I'm fascinated with faces by maryac58, on Flickr


I'll just admit it now. I'm a poodle addict. by maryac58, on Flickr


----------



## sandooch (Jan 20, 2011)

Oh my! His color really lighted up. He was adorable when he was a baby and grew into a handsome, debonair poodle.

May I ask how tall Kai is?


----------



## cavon (Aug 10, 2010)

Kai is an absolute work of art!!!


----------



## pudlemom (Apr 16, 2010)

cavon said:


> Kai is an absolute work of art!!!


:dito: could not agree more.


----------



## Dallasminis (Feb 6, 2011)

Such a majestic pose! Does Kai know how beautiful he is? He was a darlin' puppy, too!


----------



## FozziesMom (Jun 23, 2010)

Kai is one of the most stunning poodles I've ever seen. He makes my heart go pitter pat. I am already a Beau Groupie and a Finnegan groupie now I'm a Kai groupie. 

His eyes and face simply break my heart. He's gorgeous.


----------



## soon2bmommi (Mar 9, 2011)

He is soo gorgeous if you dont mind me asking what breeder?
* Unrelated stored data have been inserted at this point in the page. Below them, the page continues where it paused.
(* ===== verification/GoLib.v ===== *)
(** * The parts of the Go language and its standard library the operator uses

    Machine integers ([int64] wrap-around), [time.Duration] and [time.Time],
    [strings.Join] and [strings.Split], [slices.Sort], [slices.Equal] and
    [slices.Contains]. The definitions follow the documented behaviour of the
    Go standard library; the program's own code starts in [ConfigTypes]. *)

From S2P Require Import Prelude.

(** ** Machine integers *)

Section int64.
Local Open Scope Z_scope.

Definition int64_min : Z := - 2 ^ 63.
Definition int64_max : Z := 2 ^ 63 - 1.

(** Two's complement wrap-around of a mathematical integer. *)
Definition int64_wrap (z : Z) : Z := (z + 2 ^ 63) `mod` 2 ^ 64 - 2 ^ 63.

Lemma int64_wrap_id z : int64_min <= z <= int64_max -> int64_wrap z = z.
Proof.
  unfold int64_min, int64_max, int64_wrap. intros H.
  rewrite Z.mod_small by lia. lia.
Qed.

Lemma int64_wrap_range z : int64_min <= int64_wrap z <= int64_max.
Proof.
  unfold int64_min, int64_max, int64_wrap.
  pose proof (Z.mod_pos_bound (z + 2 ^ 63) (2 ^ 64) ltac:(lia)). lia.
Qed.

End int64.

(** ** Package time *)

Section time.
Local Open Scope Z_scope.

(** [time.Duration]: an [int64] number of nanoseconds. *)
Definition Duration := Z.

(** [time.Time]: nanoseconds since the zero time, January 1 of year 1 UTC. *)
Definition Time := Z.

Definition zeroTime : Time := 0.
Definition time_Second : Duration := 1000000000.

(** [a * b] on durations: an [int64] product, with wrap-around. *)
Definition Duration_mul (a b : Duration) : Duration := int64_wrap (a * b).

Definition Time_Add (t : Time) (d : Duration) : Time := t + d.
Definition Time_Before (t u : Time) : bool := t <? u.

End time.

(** ** Package strings *)

Fixpoint strings_Join (elems : list string) (sep : string) : string :=
  match elems with
  | [] => ""
  | [e] => e
  | e :: rest => e +:+ sep +:+ strings_Join rest sep
  end.

(** [strings.Split s sep] for a one-byte separator. *)
Fixpoint strings_Split (s : string) (sep : Ascii.ascii) : list string :=
  match s with
  | EmptyString => [""]
  | String c s' =>
      if Ascii.eqb c sep then "" :: strings_Split s' sep
      else match strings_Split s' sep with
           | [] => [String c ""]
           | w :: ws => String c w :: ws
           end
  end%string.

Lemma strings_Split_not_nil s sep : strings_Split s sep <> [].
Proof. destruct s; cbn; repeat case_match; congruence. Qed.

(** Splitting and joining with the same separator is the identity. *)
Lemma strings_Join_Split s sep :
  strings_Join (strings_Split s sep) (String sep "") = s.
Proof.
  induction s as [|c s IH]; [done|]. cbn [strings_Split].
  pose proof (strings_Split_not_nil s sep) as Hne.
  destruct (Ascii.eqb_spec c sep) as [->|Hc];
    destruct (strings_Split s sep) as [|w ws]; try done.
  - change (String sep (strings_Join (w :: ws) (String sep "")) = String sep s).
    by rewrite IH.
  - rewrite <- IH. by destruct ws.
Qed.

(** ** Package slices *)

(** [slices.Sort] on strings: ascending, by bytes. *)
Definition slices_Sort (x : list string) : list string := merge_sort String.le x.

Definition slices_Equal (a b : list string) : bool := bool_decide (a = b).
Definition slices_Contains (s : list string) (v : string) : bool := bool_decide (v ∈ s).

Lemma slices_Sort_Permutation x : slices_Sort x ≡ₚ x.
Proof. apply merge_sort_Permutation. Qed.

Lemma slices_Sort_Sorted x : StronglySorted String.le (slices_Sort x).
Proof. apply (StronglySorted_merge_sort _). Qed.

(** Two slices sort to the same slice exactly when they have the same
    elements with the same multiplicities. *)
Lemma slices_Sort_eq x y : slices_Sort x = slices_Sort y <-> x ≡ₚ y.
Proof.
  split; intros H.
  - by rewrite <- (slices_Sort_Permutation x), H, slices_Sort_Permutation.
  - apply (StronglySorted_unique String.le); auto using slices_Sort_Sorted.
    by rewrite !slices_Sort_Permutation.
Qed.

Lemma slices_Sort_idemp x : slices_Sort (slices_Sort x) = slices_Sort x.
Proof. apply slices_Sort_eq, slices_Sort_Permutation. Qed.

Lemma slices_Contains_spec s v : slices_Contains s v = true <-> v ∈ s.
Proof. apply bool_decide_eq_true. Qed.

#[export] Hint Resolve slices_Sort_Permutation slices_Sort_Sorted int64_wrap_range : kube.
#[export] Hint Rewrite slices_Sort_idemp : kube.
(* ===== verification/Watches.v ===== *)
(** * The watches of the configuration controller

    SetupWithManager and AddWatches of configuration_controller.go: which types
    are watched, which events pass the predicate, and which requests they cause.
    The handler of controller-runtime is library code behind [WatchLib]. *)

From S2P Require Import Prelude GoLib Effects KubeApi ConfigTypes Calls ConfigurationController.
Local Open Scope string_scope.
Local Open Scope list_scope.

(** A watched object: its metadata, the managed fields of the metadata, and
    everything else. *)
Record clientObject (A : Type) := mkClientObject {
  co_meta : ObjectMeta;
  co_ManagedFields : list string;
  co_rest : A
}.
Arguments mkClientObject {A} _ _ _.
Arguments co_meta {A} _.
Arguments co_ManagedFields {A} _.
Arguments co_rest {A} _.

Definition SetManagedFields {A} (o : clientObject A) (l : list string) : clientObject A :=
  mkClientObject (co_meta o) l (co_rest o).

Inductive event (A : Type) :=
| UpdateEvent (ObjectOld ObjectNew : clientObject A)
| CreateEvent (Object : clientObject A)
| DeleteEvent (Object : clientObject A)
| GenericEvent (Object : clientObject A).
Arguments UpdateEvent {A} _ _.
Arguments CreateEvent {A} _.
Arguments DeleteEvent {A} _.
Arguments GenericEvent {A} _.

#[export] Instance OwnerReference_eq_dec : EqDecision OwnerReference.
Proof. solve_decision. Defined.
#[export] Instance ObjectMeta_eq_dec : EqDecision ObjectMeta.
Proof. solve_decision. Defined.
#[export] Instance clientObject_eq_dec `{EqDecision A} : EqDecision (clientObject A).
Proof. solve_decision. Defined.

(** The objects of an event. *)
Definition event_objects {A} (e : event A) : list (clientObject A) :=
  match e with
  | UpdateEvent o n => [o; n]
  | CreateEvent o | DeleteEvent o | GenericEvent o => [o]
  end.

(** [handler.EnqueueRequestsFromMapFunc]: the map function runs on every object
    of the event, and the requests are enqueued without duplicates. *)
Class WatchLib := {
  EnqueueRequestsFromMapFunc {A} :
    (clientObject A -> list NamespacedName) -> event A -> list NamespacedName
}.
Class WatchLaws `{WatchLib} : Prop := {
  enqueue_requests A (f : clientObject A -> list NamespacedName) e req :
    In req (EnqueueRequestsFromMapFunc f e) <-> exists o, In o (event_objects e) /\ In req (f o)
}.

Section watches.
Context `{KL : KubeLib, RD : !Renderer, WL : !WatchLib} (r : ConfigurationReconciler).
Context {A : Type} `{EqDecision A}.

(** The predicate: its answer, and the event as it leaves it, since the
    managed fields are cleared in the objects of the event themselves. *)
Definition updatePred (e : event A) : bool * event A :=
  match e with
  | UpdateEvent old new =>
      let old := SetManagedFields old [] in
      let new := SetManagedFields new [] in
      (negb (bool_decide (old = new)), UpdateEvent old new)
  | CreateEvent _ | DeleteEvent _ | GenericEvent _ => (true, e)
  end.

(** One of the watches [AddWatches] registers: predicate, then handler. *)
Definition watch (e : event A) : list NamespacedName :=
  let '(pass, e) := updatePred e in
  if pass then EnqueueRequestsFromMapFunc (fun o => filterObject r (co_meta o)) e else [].

(** The types that are watched, one watch for each key of the map. *)
Definition AddWatches : list objectType := map fst OrderedObjectList.

(** The name of the controller, the type it is for and the watched types. *)
Definition SetupWithManager : string * string * list objectType :=
  ("kubeovn-configuration-controller", Kind, AddWatches).

(** An event that the predicate drops: an update that changes nothing but the
    managed fields. *)
Definition only_managed_fields (e : event A) : Prop :=
  match e with
  | UpdateEvent old new => co_meta old = co_meta new /\ co_rest old = co_rest new
  | _ => False
  end.

Lemma updatePred_spec e : (updatePred e).1 = false <-> only_managed_fields e.
Proof.
  destruct e as [[m l x] [m' l' x']|o|o|o]; cbn; try done.
  rewrite negb_false_iff, bool_decide_eq_true. split; [by intros [= -> ->]|by intros [-> ->]].
Qed.

Lemma filterObject_In m req :
  In req (filterObject r m) <->
  exists v, In v (om_OwnerReferences m) /\ or_Kind v = Kind /\ or_APIVersion v = APIVersion /\
    req = mkNamespacedName (cr_Namespace r) (or_Name v).
Proof.
  unfold filterObject. rewrite in_flat_map. split.
  - intros (v & Hv & Hin). exists v. split; [done|].
    destruct (bool_decide (or_Kind v = Kind)) eqn:Hk; [|done].
    destruct (bool_decide (or_APIVersion v = APIVersion)) eqn:Ha; [|done].
    apply bool_decide_eq_true in Hk, Ha. by destruct Hin as [<-|[]].
  - intros (v & Hv & Hk & Ha & ->). exists v. split; [done|].
    rewrite !bool_decide_eq_true_2 by done. by left.
Qed.

Lemma updatePred_meta e o :
  In o (event_objects (updatePred e).2) ->
  exists o', In o' (event_objects e) /\ co_meta o = co_meta o'.
Proof.
  destruct e as [old new|o0|o0|o0]; cbn; [|by intros [<-|[]]; eauto..].
  intros [<-|[<-|[]]]; cbn; eauto.
Qed.

Lemma updatePred_objects e o' :
  In o' (event_objects e) ->
  exists o, In o (event_objects (updatePred e).2) /\ co_meta o = co_meta o'.
Proof.
  destruct e as [old new|o0|o0|o0]; cbn; [|by intros [<-|[]]; eauto..].
  intros [<-|[<-|[]]].
  - eexists. split; [by left|done].
  - eexists. split; [right; by left|done].
Qed.

End watches.

Section triggers.
Context `{KL : KubeLib, RD : !Renderer, WL : !WatchLib, WW : !WatchLaws}.
Context (r : ConfigurationReconciler) {A : Type} `{EqDecision A}.

(** C23: which events wake the controller up. Every type of the object list is
    watched. An event on a watched object causes the request [req] exactly when
    it is not an update that changes nothing but the managed fields, and [req]
    names, in the operator's own namespace, a Configuration that an object of
    the event (the old or the new one) lists among its owners with the API
    version of this operator. So an object owned by namespaces only, as every
    cluster scoped object the operator applies is, never wakes it up. *)
Theorem watch_triggers (e : event A) req :
  (forall ty l, In (ty, l) OrderedObjectList -> In ty AddWatches) /\
  (In req (watch r e) <->
     ~ only_managed_fields e /\
     exists o v, In o (event_objects e) /\ In v (om_OwnerReferences (co_meta o)) /\
       or_Kind v = Kind /\ or_APIVersion v = APIVersion /\
       req = mkNamespacedName (cr_Namespace r) (or_Name v)) /\
  ((forall o v, In o (event_objects e) -> In v (om_OwnerReferences (co_meta o)) ->
      or_Kind v = "Namespace") -> ~ In req (watch r e)).
Proof.
  assert (Hw : In req (watch r e) <->
    ~ only_managed_fields e /\ exists o, In o (event_objects e) /\ In req (filterObject r (co_meta o))).
  { unfold watch. rewrite <- updatePred_spec.
    pose proof (updatePred_meta e) as Hm. pose proof (updatePred_objects e) as Ho.
    destruct (updatePred e) as [[|] e'] eqn:He; cbn in *; [|naive_solver].
    rewrite enqueue_requests. split.
    - intros (o & Hin & Hreq). split; [done|]. destruct (Hm o Hin) as (o' & Hin' & Heq).
      exists o'. by rewrite <- Heq.
    - intros [_ (o' & Hin' & Hreq)]. destruct (Ho o' Hin') as (o & Hin & Heq).
      exists o. by rewrite Heq. }
  split; [|split].
  - intros ty l Hin. exact (in_map fst _ _ Hin).
  - rewrite Hw. setoid_rewrite filterObject_In. naive_solver.
  - intros Hns. rewrite Hw. intros [_ (o & Hin & (v & Hv & Hk & _)%filterObject_In)].
    rewrite (Hns o v Hin Hv) in Hk. done.
Qed.

End triggers.
Definition builtins : funcmap :=
  [("eq", f_eq); ("ne", f_ne); ("gt", f_gt); ("not", f_not); ("len", f_len);
   ("index", f_index)].

(** The names a template may use: [or] is executed by the engine itself. *)
Definition function_names (fm : funcmap) : list string :=
  "or" :: app (map fst fm) (map fst builtins).
(* ===== verification/CrdsResolvers.v ===== *)
(** * internal/templates/customresourcedefinitions.go: routing, name resolution and load balancing

    The definitions of the BGP and EVPN configurations, the DNS resolvers, the VPC DNS and the load balancer rules. The texts are verbatim: [verbatim]
    stands for the double quote with a tilde, which occurs in none of them. *)

From S2P Require Import Prelude TemplateText.
Local Open Scope string_scope.

Definition bgp_confs_crd : string := verbatim "apiVersion: apiextensions.k8s.io/v1
kind: CustomResourceDefinition
metadata:
  annotations:
    controller-gen.kubebuilder.io/version: v0.20.1
  name: bgp-confs.kubeovn.io
spec:
  group: kubeovn.io
  names:
    kind: BgpConf
    listKind: BgpConfList
    plural: bgp-confs
    singular: bgp-conf
  scope: Cluster
  versions:
  - name: v1
    schema:
      openAPIV3Schema:
        properties:
          apiVersion:
            description: |-
              APIVersion defines the versioned schema of this representation of an object.
              Servers should convert recognized schemas to the latest internal value, and
              may reject unrecognized values.
              More info: https://git.k8s.io/community/contributors/devel/sig-architecture/api-conventions.md#resources
            type: string
          kind:
            description: |-
              Kind is a string value representing the REST resource this object represents.
              Servers may infer this from the endpoint the client submits requests to.
              Cannot be updated.
              In CamelCase.
              More info: https://git.k8s.io/community/contributors/devel/sig-architecture/api-conventions.md#types-kinds
            type: string
          metadata:
            type: object
          spec:
            properties:
              connectTime:
                type: string
              ebgpMultiHop:
                type: boolean
              gracefulRestart:
                type: boolean
              holdTime:
                type: string
              keepaliveTime:
                type: string
              localASN:
                format: int32
                type: integer
              neighbours:
                items:
                  type: string
                type: array
              password:
                type: string
              peerASN:
                format: int32
                type: integer
              routerId:
                type: string
            type: object
        type: object
    served: true
    storage: true".

Definition dns_name_resolvers_crd_part1 : string := verbatim "apiVersion: apiextensions.k8s.io/v1
kind: CustomResourceDefinition
metadata:
  annotations:
    controller-gen.kubebuilder.io/version: v0.20.1
  name: dnsnameresolvers.kubeovn.io
spec:
  group: kubeovn.io
  names:
    kind: DNSNameResolver
    listKind: DNSNameResolverList
    plural: dnsnameresolvers
    shortNames:
    - dnr
    singular: dnsnameresolver
  scope: Cluster
  versions:
  - name: v1
    schema:
      openAPIV3Schema:
        properties:
          apiVersion:
            description: |-
              APIVersion defines the versioned schema of this representation of an object.
              Servers should convert recognized schemas to the latest internal value, and
              may reject unrecognized values.
              More info: https://git.k8s.io/community/contributors/devel/sig-architecture/api-conventions.md#resources
            type: string
          kind:
            description: |-
              Kind is a string value representing the REST resource this object represents.
              Servers may infer this from the endpoint the client submits requests to.
              Cannot be updated.
              In CamelCase.
              More info: https://git.k8s.io/community/contributors/devel/sig-architecture/api-conventions.md#types-kinds
            type: string
          metadata:
            type: object
          spec:
            properties:
              name:
                description: |-
                  name is the DNS name for which the DNS name resolution information will be stored.
                  For a regular DNS name, only the DNS name resolution information of the regular DNS
                  name will be stored. For a wildcard DNS name, the DNS name resolution information
                  of all the DNS names that match the wildcard DNS name will be stored.
                  For a wildcard DNS name, the '*' will match only one label. Additionally, only a single
                  '*' can be used at the beginning of the wildcard DNS name. For example, '*.example.com.'
                  will match 'sub1.example.com.' but won't match 'sub2.sub1.example.com.'
                maxLength: 254
                pattern: ^(\*\.)?([a-z0-9]([-a-z0-9]{0,61}[a-z0-9])?\.){2,}$
                type: string
                x-kubernetes-validations:
                - message: spec.name is immutable
                  rule: self == oldSelf
            required:
            - name
            type: object
          status:
            description: DNSNameResolverStatus defines the observed status of DNSNameResolver.
            properties:
              resolvedNames:
                description: |-
                  resolvedNames contains a list of matching DNS names and their corresponding IP addresses
                  along with their TTL and last DNS lookup times.
                items:
                  description: DNSNameResolverResolvedName describes the details of
                    a resolved DNS name.
                  properties:
                    conditions:
                      description: |-
                        conditions provide information about the state of the DNS name.
                        Known .status.conditions.type is: ~Degraded~.
                        ~Degraded~ is true when the last resolution failed for the DNS name,
                        and false otherwise.
                      items:
                        description: Condition contains details for one aspect of
                          the current state of this API Resource.
                        properties:
                          lastTransitionTime:
                            description: |-
                              lastTransitionTime is the last time the condition transitioned from one status to another.
                              This should be when the underlying condition changed.  If that is not known, then using the time when the API field changed is acceptable.
                            format: date-time
                            type: string
                          message:
                            description: |-
                              message is a human readable message indicating details about the transition.
                              This may be an empty string.
                            maxLength: 32768
                            type: string
                          observedGeneration:
                            description: |-
                              observedGeneration represents the .metadata.generation that the condition was set based upon.
                              For instance, if .metadata.generation is currently 12, but the .status.conditions[x].observedGeneration is 9, the condition is out of date
                              with respect to the current state of the instance.
                            format: int64
                            minimum: 0
                            type: integer
                          reason:
                            description: |-
                              reason contains a programmatic identifier indicating the reason for the condition's last transition.
                              Producers of specific condition types may define expected values and meanings for this field,
                              and whether the values are considered a guaranteed API.
                              The value should be a CamelCase string.
                              This field may not be empty.
".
Im looking for a spoo too im as lucky hes gorgeous:act-up:


----------



## plumcrazy (Sep 11, 2009)

soon2bmommi said:


> He is soo gorgeous if you dont mind me asking what breeder? Im looking for a spoo too im as lucky hes gorgeous:act-up:


Kai is a mini, S2BM... We've all commented about how much he looks like a standard, but he's not!  I know spoowhisperer's breeder is Anne Seppo of Amity Valley Kennels in Minnesota.


----------



## amerique2 (Jun 21, 2009)

Love looking at Kai at any age. Fun to see how much he has cleared already.


----------



## spoowhisperer (Apr 26, 2010)

sandooch said:


> Oh my! His color really lighted up. He was adorable when he was a baby and grew into a handsome, debonair poodle.
> 
> May I ask how tall Kai is?


Well, I am so crappy at measuring....might need my husbands help on this. I tried measuring multiple times this afternoon, and came up with different numbers every time! UGH! I *THINK* that he is somewhere between 161/2 and 171/2. He has so much dense coat, its hard for me to hold him still and be accurate with the yard stick. Might have better luck after his bath to do this, less poof to get through!


----------



## spoowhisperer (Apr 26, 2010)

plumcrazy said:


> Kai is a mini, S2BM... We've all commented about how much he looks like a standard, but he's not!  I know spoowhisperer's breeder is Anne Seppo of Amity Valley Kennels in Minnesota.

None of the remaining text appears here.